Please take the records that follow and repeat exactly the lines starting with the line with "f) (size h) (info h)." and going on through the line with "(** What one".

============

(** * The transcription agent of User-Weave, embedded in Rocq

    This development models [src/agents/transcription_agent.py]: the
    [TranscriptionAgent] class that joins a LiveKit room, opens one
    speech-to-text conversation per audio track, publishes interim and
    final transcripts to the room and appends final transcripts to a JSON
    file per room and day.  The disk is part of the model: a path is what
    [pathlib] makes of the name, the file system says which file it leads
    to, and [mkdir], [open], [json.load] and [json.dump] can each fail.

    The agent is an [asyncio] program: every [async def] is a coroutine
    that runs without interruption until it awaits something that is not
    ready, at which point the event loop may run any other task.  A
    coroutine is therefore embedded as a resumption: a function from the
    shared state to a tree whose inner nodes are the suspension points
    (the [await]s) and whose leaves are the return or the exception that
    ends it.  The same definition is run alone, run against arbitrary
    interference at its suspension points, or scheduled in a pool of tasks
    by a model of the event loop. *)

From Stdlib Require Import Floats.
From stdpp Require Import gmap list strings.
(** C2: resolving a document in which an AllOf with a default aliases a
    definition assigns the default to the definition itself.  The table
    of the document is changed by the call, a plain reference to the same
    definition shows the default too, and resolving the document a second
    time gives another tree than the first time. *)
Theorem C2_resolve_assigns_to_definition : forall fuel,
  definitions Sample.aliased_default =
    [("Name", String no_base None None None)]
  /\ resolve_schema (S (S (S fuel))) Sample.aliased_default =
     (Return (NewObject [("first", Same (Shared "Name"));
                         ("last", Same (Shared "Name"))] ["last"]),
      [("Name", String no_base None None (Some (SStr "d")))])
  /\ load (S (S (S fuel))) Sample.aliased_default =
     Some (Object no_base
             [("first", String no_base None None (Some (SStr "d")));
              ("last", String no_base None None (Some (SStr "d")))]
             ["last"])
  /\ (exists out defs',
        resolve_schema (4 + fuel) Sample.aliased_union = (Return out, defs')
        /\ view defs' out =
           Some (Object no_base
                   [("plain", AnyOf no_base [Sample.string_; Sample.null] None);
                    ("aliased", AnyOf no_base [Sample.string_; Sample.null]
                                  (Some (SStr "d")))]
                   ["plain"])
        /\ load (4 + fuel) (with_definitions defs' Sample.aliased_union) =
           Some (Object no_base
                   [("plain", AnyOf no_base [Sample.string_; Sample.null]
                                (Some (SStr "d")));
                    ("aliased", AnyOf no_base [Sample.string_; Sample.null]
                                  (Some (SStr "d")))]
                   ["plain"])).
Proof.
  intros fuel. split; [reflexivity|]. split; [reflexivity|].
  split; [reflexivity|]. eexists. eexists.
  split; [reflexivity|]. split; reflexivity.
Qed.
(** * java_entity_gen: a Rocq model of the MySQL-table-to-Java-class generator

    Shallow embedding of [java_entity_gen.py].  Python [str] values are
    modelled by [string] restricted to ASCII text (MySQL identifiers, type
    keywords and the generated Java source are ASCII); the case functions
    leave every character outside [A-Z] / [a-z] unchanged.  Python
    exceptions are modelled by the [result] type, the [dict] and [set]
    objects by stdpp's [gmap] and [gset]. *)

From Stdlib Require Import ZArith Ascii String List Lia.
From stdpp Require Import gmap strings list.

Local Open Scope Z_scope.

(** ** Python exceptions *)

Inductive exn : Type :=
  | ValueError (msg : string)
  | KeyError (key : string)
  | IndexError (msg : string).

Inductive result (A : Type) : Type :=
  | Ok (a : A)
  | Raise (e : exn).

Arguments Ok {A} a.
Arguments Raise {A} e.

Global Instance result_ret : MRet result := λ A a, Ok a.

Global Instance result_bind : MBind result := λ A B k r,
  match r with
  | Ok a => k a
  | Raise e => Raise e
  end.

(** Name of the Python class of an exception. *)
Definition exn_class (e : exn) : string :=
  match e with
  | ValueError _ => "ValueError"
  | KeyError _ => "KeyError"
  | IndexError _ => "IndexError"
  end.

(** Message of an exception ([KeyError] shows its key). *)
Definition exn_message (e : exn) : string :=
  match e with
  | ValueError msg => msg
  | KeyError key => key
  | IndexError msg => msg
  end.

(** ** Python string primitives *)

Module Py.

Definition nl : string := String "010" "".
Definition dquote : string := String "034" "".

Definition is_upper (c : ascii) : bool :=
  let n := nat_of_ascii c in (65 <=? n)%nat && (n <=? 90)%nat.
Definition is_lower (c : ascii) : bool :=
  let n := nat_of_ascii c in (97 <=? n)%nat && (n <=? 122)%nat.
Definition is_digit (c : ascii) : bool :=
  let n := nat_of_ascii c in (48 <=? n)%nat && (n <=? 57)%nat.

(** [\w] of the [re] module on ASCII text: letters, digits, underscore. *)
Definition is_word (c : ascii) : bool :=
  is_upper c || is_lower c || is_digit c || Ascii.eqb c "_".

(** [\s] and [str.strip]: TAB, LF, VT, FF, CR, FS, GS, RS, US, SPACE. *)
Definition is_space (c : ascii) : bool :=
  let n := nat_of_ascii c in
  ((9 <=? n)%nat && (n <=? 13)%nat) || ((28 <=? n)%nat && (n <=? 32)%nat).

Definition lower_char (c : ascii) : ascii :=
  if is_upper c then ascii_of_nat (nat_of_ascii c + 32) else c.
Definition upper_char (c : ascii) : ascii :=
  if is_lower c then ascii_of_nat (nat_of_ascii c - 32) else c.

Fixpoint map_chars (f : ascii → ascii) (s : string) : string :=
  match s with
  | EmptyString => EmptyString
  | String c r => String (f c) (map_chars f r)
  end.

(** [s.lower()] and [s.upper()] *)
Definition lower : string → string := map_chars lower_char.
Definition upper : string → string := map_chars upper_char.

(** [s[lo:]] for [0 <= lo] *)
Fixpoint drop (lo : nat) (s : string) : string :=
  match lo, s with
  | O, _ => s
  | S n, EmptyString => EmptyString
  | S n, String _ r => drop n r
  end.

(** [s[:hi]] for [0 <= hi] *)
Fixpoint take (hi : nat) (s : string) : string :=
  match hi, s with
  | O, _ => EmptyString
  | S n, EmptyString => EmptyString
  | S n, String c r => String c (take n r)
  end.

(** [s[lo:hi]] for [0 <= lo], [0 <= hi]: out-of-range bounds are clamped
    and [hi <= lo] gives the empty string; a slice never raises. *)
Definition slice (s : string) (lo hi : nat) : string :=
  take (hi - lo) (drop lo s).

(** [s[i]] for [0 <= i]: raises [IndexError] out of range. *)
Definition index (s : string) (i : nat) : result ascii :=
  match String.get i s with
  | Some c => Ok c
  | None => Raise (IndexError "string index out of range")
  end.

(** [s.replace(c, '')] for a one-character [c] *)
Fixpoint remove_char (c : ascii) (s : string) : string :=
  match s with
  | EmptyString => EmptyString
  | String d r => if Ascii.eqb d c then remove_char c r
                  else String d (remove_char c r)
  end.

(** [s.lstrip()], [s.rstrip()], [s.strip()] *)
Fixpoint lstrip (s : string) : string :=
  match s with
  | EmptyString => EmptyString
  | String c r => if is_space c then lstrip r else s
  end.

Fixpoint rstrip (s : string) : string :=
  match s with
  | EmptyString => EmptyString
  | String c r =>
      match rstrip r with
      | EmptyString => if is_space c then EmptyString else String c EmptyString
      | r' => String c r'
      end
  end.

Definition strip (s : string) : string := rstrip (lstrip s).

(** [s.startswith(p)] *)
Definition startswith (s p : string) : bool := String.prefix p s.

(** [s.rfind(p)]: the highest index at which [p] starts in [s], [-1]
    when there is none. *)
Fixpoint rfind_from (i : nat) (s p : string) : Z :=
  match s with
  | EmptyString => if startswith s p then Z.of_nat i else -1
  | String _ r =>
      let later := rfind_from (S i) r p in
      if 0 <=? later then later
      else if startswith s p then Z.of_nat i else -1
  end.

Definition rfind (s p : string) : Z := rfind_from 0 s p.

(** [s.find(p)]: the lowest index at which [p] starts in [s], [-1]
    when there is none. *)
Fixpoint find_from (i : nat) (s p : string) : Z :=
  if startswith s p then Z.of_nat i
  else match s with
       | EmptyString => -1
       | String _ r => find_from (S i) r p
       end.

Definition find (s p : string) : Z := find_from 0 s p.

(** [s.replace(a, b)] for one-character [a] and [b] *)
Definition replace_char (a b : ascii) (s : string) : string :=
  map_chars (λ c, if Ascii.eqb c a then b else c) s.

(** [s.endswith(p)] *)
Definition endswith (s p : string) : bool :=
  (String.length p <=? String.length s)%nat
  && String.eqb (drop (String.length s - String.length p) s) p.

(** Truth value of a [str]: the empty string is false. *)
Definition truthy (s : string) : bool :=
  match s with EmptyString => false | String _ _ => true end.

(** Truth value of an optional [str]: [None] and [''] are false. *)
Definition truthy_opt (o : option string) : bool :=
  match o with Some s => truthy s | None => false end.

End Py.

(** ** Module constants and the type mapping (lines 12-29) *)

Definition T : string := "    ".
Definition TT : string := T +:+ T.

============

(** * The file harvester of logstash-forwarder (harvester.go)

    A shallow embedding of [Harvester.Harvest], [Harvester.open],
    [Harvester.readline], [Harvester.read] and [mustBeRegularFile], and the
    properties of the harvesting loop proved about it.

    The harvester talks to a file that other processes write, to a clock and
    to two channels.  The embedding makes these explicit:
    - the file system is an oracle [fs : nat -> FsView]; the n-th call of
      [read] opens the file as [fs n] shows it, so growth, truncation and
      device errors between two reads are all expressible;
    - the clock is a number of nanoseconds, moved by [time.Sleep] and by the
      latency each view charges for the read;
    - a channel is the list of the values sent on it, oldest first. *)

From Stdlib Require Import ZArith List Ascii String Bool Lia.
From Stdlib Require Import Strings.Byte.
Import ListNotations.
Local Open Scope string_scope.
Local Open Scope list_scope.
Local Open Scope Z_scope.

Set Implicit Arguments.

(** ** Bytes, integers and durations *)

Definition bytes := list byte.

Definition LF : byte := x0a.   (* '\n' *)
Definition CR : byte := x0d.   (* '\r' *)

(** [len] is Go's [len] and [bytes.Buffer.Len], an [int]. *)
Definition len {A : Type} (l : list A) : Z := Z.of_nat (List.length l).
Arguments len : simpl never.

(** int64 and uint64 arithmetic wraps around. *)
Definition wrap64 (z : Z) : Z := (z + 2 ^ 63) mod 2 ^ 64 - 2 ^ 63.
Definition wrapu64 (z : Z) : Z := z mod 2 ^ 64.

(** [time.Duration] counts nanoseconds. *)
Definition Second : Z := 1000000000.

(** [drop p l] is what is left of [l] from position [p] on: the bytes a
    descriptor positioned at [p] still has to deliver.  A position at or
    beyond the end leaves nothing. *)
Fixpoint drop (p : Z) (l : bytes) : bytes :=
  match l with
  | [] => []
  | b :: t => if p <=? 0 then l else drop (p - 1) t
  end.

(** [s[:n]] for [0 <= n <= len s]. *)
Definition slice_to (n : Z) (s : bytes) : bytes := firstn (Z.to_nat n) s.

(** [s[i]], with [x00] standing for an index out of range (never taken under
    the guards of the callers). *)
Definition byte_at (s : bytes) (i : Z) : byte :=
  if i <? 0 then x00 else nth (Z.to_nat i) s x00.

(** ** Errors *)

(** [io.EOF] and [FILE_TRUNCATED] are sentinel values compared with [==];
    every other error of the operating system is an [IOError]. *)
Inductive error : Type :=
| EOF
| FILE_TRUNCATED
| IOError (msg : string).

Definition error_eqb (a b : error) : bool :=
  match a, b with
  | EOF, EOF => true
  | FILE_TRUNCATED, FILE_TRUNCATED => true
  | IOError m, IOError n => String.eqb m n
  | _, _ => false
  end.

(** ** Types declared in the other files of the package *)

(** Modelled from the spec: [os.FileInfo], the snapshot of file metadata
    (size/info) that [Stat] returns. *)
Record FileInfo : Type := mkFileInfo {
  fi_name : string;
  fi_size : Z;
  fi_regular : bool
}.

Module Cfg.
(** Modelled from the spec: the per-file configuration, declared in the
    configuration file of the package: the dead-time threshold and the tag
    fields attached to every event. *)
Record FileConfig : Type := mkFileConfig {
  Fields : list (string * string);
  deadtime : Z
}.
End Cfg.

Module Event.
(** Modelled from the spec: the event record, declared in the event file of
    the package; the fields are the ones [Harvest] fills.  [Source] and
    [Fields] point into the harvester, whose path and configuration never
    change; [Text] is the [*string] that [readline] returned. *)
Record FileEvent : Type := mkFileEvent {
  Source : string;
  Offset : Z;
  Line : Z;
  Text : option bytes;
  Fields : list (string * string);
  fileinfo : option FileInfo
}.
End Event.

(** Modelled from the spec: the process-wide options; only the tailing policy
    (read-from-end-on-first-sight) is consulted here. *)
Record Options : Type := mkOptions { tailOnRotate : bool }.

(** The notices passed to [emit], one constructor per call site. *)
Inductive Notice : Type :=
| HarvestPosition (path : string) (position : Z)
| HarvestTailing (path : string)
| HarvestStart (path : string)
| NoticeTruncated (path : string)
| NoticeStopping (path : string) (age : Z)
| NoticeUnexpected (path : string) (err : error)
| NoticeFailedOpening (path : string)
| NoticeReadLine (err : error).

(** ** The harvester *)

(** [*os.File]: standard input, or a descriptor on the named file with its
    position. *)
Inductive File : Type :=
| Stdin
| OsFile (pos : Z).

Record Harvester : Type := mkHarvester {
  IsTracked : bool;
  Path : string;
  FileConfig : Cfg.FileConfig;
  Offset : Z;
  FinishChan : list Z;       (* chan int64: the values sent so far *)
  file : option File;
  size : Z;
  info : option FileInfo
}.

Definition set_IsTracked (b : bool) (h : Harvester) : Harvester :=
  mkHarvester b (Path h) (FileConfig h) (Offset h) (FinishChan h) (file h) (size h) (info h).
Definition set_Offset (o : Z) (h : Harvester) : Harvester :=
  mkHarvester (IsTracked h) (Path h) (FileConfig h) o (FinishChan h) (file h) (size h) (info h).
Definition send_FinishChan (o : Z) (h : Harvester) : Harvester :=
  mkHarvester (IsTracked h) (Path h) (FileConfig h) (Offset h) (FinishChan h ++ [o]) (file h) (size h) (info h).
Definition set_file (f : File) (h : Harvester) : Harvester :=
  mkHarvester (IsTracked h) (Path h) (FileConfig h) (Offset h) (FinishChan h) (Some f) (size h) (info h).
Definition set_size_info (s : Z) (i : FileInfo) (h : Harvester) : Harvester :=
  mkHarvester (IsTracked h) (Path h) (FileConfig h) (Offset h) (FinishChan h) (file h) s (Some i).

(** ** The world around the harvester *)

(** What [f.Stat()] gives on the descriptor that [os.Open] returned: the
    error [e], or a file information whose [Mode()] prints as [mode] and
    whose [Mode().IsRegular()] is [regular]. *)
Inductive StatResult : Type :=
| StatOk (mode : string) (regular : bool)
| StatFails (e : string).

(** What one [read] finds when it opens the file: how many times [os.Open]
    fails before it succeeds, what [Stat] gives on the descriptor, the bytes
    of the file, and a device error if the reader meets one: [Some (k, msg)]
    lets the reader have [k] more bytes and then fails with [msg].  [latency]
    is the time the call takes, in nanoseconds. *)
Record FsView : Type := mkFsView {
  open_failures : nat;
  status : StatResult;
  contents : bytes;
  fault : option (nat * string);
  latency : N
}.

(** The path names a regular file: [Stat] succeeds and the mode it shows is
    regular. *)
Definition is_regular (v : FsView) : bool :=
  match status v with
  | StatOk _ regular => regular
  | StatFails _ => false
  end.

============

**Result of the exercise**:
  mkHarvester (IsTracked h) (Path h) (FileConfig h) (Offset h) (FinishChan h) (Some f) (size h) (info h).
Definition set_size_info (s : Z) (i : FileInfo) (h : Harvester) : Harvester :=
  mkHarvester (IsTracked h) (Path h) (FileConfig h) (Offset h) (FinishChan h) (file h) s (Some i).

(** ** The world around the harvester *)

(** What [f.Stat()] gives on the descriptor that [os.Open] returned: the
    error [e], or a file information whose [Mode()] prints as [mode] and
    whose [Mode().IsRegular()] is [regular]. *)
Inductive StatResult : Type :=
| StatOk (mode : string) (regular : bool)
| StatFails (e : string).

(** What one [read] finds when it opens the file: how many times [os.Open]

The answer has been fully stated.